Entries taken from a collection
(** * Crypto Runner: the canvas simulator and the host shell

    A shallow embedding of [components/CryptoRunnerCanvas.tsx] (the entity
    simulator: [initGame], [createExplosion], [handleMove], [update]) and of
    [App.tsx] (the host shell: the high-score load, [startGame],
    [handleGameOver]), with the properties of the specification stated
    over them.

    Numbers.  A JavaScript [number] is modelled as a real number: [+], [-],
    [*], [/] and the comparisons are the exact ones, [Math.pow] on a positive
    base is [Rpower], [Math.floor] is [Zfloor], [Math.max]/[Math.min] are
    [Rmax]/[Rmin].  The rounding of IEEE doubles, infinities and NaN are not
    modelled in the simulator (the host shell models the NaN that [parseInt]
    can return, since a comparison depends on it).  The scores of the shell
    are integers; the strings that [toString] writes and [parseInt] reads
    are those of JavaScript on the safe integers.

    Randomness.  [Math.random] is an oracle [Math_random : nat -> R]: the
    n-th call returns [Math_random n], and the simulator state carries the
    number of calls made so far.  The draws of the star field and of the
    noise buffer of the crash sound are not counted: every statement below
    holds for every oracle and every position in it, so a run of the
    component with these draws is a run of the model on the oracle without
    them, and no statement counts draws.

    Effects.  The refs of the component ([playerRef], [obstaclesRef], ...)
    are the fields of one record [Refs] passed through every operation; the
    calls to the callbacks [onScoreUpdate], [onGameOver] and to the sound
    helpers are returned as a list of [Event]s, in call order.  The renderer
    reads the refs and writes none, and is not modelled. *)

From Stdlib Require Import Reals Lra Lia ZArith List String Ascii Bool.
From Stdlib Require Import Zfloor DecimalString.
From Stdlib Require DecimalPos.
Import ListNotations.

Open Scope R_scope.

(** ** Comparisons of numbers as booleans *)

Definition Rltb (a b : R) : bool := if Rlt_dec a b then true else false.
Definition Rgtb (a b : R) : bool := Rltb b a.
Definition Rleb (a b : R) : bool := if Rle_dec a b then true else false.

(** ** types.ts *)

Inductive GameState : Type := START | PLAYING | GAMEOVER.

Definition GameState_eqb (a b : GameState) : bool :=
  match a, b with
  | START, START | PLAYING, PLAYING | GAMEOVER, GAMEOVER => true
  | _, _ => false
  end.

(** [Player & { targetX: number }] *)
Record Player : Type := mkPlayer {
  p_x : R;
  p_y : R;
  p_width : R;
  p_height : R;
  p_color : string;
  p_targetX : R
}.

Record Obstacle : Type := mkObstacle {
  o_x : R;
  o_y : R;
  o_width : R;
  o_height : R;
  o_color : string;
  o_speed : R
}.

Record Particle : Type := mkParticle {
  pt_x : R;
  pt_y : R;
  pt_vx : R;
  pt_vy : R;
  pt_life : R;
  pt_maxLife : R;
  pt_color : string;
  pt_size : R
}.

(** The part of the canvas element the simulator reads. *)
Record Canvas : Type := mkCanvas {
  width : R;
  height : R
}.

(** The argument of [move]: ['left' | 'right']. *)
Inductive Direction : Type := Left | Right.

(** ** CryptoRunnerCanvas.tsx: constants and refs *)

Definition BASE_BLUE : string := "#0052FF".
Definition RED_VULN : string := "#FF4444".
Definition INITIAL_FALL_SPEED : R := 4.
Definition SPEED_INCREMENT : R := 0.00015.

Inductive Event : Type :=
  | onScoreUpdate (score : Z)
  | onGameOver (score : Z)
  | playMoveSound
  | playScoreSound
  | playCrashSound.

Record Refs : Type := mkRefs {
  canvasRef : option Canvas;
  playerRef : Player;
  obstaclesRef : list Obstacle;
  particlesRef : list Particle;
  scoreRef : R;
  spawnTimerRef : R;
  currentDifficultyRef : R;
  currentFallSpeedRef : R;
  randomCalls : nat
}.

(** The refs as [useRef] initialises them, before the canvas is mounted. *)
Definition initialRefs : Refs :=
  {| canvasRef := None;
     playerRef := {| p_x := 0; p_y := 0; p_width := 48; p_height := 48;
                     p_color := BASE_BLUE; p_targetX := 0 |};
     obstaclesRef := [];
     particlesRef := [];
     scoreRef := 0;
     spawnTimerRef := 0;
     currentDifficultyRef := 1;
     currentFallSpeedRef := INITIAL_FALL_SPEED;
     randomCalls := 0 |}.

| Work task |
Your task is to quote the lines above, beginning with the first and ending with the one that holds "noise buffer of".

| Written answer |
(** * Crypto Runner: the canvas simulator and the host shell

    A shallow embedding of [components/CryptoRunnerCanvas.tsx] (the entity
    simulator: [initGame], [createExplosion], [handleMove], [update]) and of
    [App.tsx] (the host shell: the high-score load, [startGame],
    [handleGameOver]), with the properties of the specification stated
    over them.

    Numbers.  A JavaScript [number] is modelled as a real number: [+], [-],
    [*], [/] and the comparisons are the exact ones, [Math.pow] on a positive
    base is [Rpower], [Math.floor] is [Zfloor], [Math.max]/[Math.min] are
    [Rmax]/[Rmin].  The rounding of IEEE doubles, infinities and NaN are not
    modelled in the simulator (the host shell models the NaN that [parseInt]
    can return, since a comparison depends on it).  The scores of the shell
    are integers; the strings that [toString] writes and [parseInt] reads
    are those of JavaScript on the safe integers.

    Randomness.  [Math.random] is an oracle [Math_random : nat -> R]: the
    n-th call returns [Math_random n], and the simulator state carries the
    number of calls made so far.  The draws of the star field and of the
    noise buffer of the crash sound are not counted: every statement below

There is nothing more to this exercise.